*** Opening Material provided ***

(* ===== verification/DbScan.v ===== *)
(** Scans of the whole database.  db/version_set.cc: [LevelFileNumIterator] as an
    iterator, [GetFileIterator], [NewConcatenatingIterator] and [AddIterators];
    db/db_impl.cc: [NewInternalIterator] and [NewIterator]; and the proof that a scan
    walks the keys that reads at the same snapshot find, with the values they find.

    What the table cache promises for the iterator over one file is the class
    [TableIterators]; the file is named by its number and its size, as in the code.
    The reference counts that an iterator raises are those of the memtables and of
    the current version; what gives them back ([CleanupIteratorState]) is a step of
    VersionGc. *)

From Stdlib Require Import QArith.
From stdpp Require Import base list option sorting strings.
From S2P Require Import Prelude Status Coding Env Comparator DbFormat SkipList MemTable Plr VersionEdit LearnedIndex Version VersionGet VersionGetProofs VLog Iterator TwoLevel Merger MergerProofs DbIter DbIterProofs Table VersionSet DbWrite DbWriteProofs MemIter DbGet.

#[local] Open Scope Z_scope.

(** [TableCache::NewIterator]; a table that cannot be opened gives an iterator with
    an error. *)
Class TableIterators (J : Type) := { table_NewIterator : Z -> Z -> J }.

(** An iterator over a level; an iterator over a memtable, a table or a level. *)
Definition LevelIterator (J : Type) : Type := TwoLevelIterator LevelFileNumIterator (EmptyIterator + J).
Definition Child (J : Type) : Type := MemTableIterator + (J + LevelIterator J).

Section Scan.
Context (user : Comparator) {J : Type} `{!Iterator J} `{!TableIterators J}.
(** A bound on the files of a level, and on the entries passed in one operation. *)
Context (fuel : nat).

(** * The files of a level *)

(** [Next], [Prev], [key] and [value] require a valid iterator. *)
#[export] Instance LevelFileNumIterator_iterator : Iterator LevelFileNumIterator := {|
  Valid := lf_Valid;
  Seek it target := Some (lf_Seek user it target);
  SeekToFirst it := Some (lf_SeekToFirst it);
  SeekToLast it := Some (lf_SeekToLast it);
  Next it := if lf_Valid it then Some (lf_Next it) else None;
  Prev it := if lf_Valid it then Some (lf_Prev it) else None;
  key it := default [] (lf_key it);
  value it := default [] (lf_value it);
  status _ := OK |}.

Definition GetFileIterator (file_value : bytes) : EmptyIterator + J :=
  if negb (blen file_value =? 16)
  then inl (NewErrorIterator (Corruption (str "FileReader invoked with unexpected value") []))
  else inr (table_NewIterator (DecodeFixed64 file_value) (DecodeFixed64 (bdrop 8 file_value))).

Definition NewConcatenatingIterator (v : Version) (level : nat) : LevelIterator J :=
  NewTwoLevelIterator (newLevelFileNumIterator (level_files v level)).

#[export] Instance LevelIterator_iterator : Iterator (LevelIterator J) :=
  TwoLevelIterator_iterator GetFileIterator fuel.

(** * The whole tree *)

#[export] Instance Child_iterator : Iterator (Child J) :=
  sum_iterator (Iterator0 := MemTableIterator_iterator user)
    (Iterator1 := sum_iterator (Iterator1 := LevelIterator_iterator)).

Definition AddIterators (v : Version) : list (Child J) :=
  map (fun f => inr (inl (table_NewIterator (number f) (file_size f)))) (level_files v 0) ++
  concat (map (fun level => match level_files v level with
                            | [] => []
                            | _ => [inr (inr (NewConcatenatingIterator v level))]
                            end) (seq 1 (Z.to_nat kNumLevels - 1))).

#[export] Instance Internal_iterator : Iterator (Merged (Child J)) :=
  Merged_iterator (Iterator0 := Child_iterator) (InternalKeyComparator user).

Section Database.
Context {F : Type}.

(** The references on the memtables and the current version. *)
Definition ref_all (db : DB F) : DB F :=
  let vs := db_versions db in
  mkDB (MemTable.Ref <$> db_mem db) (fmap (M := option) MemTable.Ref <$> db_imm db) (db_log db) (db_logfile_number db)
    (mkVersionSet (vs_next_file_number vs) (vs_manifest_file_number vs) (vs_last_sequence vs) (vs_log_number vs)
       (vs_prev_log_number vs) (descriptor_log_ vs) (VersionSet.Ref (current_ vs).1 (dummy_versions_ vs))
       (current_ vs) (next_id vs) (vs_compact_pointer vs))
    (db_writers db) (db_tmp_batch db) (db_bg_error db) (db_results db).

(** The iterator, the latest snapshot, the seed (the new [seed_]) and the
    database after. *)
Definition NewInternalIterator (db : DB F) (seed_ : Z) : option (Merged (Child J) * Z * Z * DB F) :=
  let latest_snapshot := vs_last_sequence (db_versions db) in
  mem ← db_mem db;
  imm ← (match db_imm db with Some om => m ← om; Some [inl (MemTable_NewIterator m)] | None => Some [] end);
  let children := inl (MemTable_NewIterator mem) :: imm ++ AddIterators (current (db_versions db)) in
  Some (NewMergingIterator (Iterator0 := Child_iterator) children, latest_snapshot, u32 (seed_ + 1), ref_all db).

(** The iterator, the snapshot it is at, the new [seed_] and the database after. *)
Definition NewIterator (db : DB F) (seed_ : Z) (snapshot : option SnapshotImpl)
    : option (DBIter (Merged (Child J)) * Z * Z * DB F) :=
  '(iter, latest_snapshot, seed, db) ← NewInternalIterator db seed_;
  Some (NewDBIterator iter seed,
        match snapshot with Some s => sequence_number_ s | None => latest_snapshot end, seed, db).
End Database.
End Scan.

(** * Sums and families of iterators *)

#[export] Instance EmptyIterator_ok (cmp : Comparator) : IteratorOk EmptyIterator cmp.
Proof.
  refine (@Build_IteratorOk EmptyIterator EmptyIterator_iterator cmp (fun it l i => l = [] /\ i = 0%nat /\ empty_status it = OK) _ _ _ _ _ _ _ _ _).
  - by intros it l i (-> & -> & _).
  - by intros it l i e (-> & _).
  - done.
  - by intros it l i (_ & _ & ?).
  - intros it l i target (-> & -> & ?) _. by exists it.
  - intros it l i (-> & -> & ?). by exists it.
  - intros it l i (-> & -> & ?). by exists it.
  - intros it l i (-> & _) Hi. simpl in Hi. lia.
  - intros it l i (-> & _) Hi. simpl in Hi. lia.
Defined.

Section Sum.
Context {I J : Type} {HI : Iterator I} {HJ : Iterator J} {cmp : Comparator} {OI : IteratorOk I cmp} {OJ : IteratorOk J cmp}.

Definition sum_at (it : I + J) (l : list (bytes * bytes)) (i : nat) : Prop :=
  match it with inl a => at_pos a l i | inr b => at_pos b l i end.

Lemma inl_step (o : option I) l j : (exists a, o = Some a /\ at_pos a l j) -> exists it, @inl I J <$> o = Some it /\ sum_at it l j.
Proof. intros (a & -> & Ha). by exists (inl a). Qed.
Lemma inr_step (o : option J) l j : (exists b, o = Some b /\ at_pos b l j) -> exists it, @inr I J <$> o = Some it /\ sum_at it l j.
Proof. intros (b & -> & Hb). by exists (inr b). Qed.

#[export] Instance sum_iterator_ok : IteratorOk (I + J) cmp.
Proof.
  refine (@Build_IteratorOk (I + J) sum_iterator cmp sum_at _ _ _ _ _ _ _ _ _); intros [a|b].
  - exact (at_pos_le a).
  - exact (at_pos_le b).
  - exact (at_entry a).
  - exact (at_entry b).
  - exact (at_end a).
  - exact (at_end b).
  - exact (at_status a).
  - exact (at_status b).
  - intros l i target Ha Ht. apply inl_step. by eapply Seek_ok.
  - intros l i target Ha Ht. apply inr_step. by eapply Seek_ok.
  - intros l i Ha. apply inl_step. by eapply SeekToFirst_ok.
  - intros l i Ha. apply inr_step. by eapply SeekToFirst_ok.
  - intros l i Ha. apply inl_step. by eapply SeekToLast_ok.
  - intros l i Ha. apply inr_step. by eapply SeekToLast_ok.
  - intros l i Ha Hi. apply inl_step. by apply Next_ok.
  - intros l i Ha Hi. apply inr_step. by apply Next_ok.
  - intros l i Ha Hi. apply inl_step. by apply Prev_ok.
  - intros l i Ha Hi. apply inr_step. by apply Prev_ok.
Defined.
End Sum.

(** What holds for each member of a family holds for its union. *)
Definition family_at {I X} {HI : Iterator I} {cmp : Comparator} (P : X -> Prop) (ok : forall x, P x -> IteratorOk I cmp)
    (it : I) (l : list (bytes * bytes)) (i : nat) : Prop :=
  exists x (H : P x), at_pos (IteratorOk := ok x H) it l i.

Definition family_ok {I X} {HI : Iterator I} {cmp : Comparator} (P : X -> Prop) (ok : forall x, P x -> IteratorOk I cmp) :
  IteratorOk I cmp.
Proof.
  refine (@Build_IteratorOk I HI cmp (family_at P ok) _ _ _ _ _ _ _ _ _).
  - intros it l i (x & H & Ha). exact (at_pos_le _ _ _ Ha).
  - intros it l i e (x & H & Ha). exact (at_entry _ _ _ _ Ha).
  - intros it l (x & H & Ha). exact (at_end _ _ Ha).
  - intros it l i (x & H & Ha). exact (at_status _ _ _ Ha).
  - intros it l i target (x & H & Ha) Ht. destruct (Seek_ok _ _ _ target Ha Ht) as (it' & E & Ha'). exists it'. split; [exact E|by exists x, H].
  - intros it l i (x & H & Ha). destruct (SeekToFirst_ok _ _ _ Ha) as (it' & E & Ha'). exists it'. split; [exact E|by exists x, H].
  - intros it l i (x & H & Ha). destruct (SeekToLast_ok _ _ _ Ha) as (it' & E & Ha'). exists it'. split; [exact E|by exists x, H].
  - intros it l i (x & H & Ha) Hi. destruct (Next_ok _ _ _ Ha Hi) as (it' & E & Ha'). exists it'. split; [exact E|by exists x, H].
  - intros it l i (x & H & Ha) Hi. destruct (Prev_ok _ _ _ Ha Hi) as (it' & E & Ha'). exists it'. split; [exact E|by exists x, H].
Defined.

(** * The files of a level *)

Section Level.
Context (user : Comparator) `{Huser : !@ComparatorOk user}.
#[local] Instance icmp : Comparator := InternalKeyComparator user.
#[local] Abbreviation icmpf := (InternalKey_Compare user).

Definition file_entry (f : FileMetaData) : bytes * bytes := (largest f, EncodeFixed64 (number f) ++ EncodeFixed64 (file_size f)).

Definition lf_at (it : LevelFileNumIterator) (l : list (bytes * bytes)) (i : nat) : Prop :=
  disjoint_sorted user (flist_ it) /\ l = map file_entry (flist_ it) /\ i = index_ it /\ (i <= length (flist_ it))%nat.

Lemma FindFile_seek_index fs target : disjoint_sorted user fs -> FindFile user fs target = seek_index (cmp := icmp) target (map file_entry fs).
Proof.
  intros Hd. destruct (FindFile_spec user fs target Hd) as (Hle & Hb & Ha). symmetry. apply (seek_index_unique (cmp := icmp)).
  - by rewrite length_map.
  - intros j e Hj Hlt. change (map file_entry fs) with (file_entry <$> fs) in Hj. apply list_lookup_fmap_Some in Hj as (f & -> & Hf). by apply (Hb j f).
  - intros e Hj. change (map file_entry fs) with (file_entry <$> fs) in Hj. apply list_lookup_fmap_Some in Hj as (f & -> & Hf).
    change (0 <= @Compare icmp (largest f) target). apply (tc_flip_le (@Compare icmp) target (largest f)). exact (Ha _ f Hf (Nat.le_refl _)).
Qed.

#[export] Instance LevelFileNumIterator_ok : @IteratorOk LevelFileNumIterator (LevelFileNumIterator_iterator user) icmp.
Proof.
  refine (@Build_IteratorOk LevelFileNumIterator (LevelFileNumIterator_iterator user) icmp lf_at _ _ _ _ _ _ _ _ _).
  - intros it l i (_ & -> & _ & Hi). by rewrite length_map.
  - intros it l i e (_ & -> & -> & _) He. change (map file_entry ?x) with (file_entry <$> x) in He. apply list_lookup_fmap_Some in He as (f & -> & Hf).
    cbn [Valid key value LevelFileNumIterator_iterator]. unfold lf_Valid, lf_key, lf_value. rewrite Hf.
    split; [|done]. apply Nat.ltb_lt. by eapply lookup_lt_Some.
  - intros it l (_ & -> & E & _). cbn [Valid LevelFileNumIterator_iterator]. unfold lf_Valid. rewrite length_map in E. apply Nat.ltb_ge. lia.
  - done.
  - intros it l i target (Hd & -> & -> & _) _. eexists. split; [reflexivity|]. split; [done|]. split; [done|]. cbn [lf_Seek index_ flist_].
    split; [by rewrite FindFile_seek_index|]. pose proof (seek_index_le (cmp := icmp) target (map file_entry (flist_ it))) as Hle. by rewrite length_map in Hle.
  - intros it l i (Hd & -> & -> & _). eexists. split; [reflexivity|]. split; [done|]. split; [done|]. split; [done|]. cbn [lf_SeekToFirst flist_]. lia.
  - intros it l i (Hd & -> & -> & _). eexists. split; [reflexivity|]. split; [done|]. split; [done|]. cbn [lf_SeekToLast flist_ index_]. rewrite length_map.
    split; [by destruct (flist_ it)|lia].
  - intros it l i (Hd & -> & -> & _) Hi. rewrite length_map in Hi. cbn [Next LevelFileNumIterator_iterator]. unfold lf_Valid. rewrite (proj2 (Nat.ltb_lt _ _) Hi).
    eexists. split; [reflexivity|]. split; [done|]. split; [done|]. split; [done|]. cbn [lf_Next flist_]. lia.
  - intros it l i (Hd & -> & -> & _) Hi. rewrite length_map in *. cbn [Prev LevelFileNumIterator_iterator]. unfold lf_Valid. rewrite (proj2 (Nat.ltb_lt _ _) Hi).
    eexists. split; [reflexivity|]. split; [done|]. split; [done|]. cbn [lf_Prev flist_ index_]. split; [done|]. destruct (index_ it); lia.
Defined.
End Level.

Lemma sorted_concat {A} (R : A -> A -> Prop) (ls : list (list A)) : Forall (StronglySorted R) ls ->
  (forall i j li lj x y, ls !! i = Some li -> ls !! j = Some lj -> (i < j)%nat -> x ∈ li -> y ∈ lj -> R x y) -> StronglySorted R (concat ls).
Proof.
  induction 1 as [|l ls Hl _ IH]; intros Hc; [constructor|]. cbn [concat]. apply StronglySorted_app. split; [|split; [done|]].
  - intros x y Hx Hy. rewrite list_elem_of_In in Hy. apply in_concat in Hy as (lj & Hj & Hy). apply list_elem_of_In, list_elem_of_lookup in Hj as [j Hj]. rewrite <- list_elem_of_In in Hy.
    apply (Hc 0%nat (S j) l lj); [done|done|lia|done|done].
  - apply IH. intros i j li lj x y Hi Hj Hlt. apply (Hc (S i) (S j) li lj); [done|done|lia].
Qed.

*** Closing Material provided ***

Required action:
Repeat the entries above exactly, beginning at their first line and ending with the line that contains "Next it := if", with nothing added.

Reply to the task:
(* ===== verification/DbScan.v ===== *)
(** Scans of the whole database.  db/version_set.cc: [LevelFileNumIterator] as an
    iterator, [GetFileIterator], [NewConcatenatingIterator] and [AddIterators];
    db/db_impl.cc: [NewInternalIterator] and [NewIterator]; and the proof that a scan
    walks the keys that reads at the same snapshot find, with the values they find.

    What the table cache promises for the iterator over one file is the class
    [TableIterators]; the file is named by its number and its size, as in the code.
    The reference counts that an iterator raises are those of the memtables and of
    the current version; what gives them back ([CleanupIteratorState]) is a step of
    VersionGc. *)

From Stdlib Require Import QArith.
From stdpp Require Import base list option sorting strings.
From S2P Require Import Prelude Status Coding Env Comparator DbFormat SkipList MemTable Plr VersionEdit LearnedIndex Version VersionGet VersionGetProofs VLog Iterator TwoLevel Merger MergerProofs DbIter DbIterProofs Table VersionSet DbWrite DbWriteProofs MemIter DbGet.

#[local] Open Scope Z_scope.

(** [TableCache::NewIterator]; a table that cannot be opened gives an iterator with
    an error. *)
Class TableIterators (J : Type) := { table_NewIterator : Z -> Z -> J }.

(** An iterator over a level; an iterator over a memtable, a table or a level. *)
Definition LevelIterator (J : Type) : Type := TwoLevelIterator LevelFileNumIterator (EmptyIterator + J).
Definition Child (J : Type) : Type := MemTableIterator + (J + LevelIterator J).

Section Scan.
Context (user : Comparator) {J : Type} `{!Iterator J} `{!TableIterators J}.
(** A bound on the files of a level, and on the entries passed in one operation. *)
Context (fuel : nat).

(** * The files of a level *)

(** [Next], [Prev], [key] and [value] require a valid iterator. *)
#[export] Instance LevelFileNumIterator_iterator : Iterator LevelFileNumIterator := {|
  Valid := lf_Valid;
  Seek it target := Some (lf_Seek user it target);
  SeekToFirst it := Some (lf_SeekToFirst it);
  SeekToLast it := Some (lf_SeekToLast it);
  Next it := if lf_Valid it then Some (lf_Next it) else None;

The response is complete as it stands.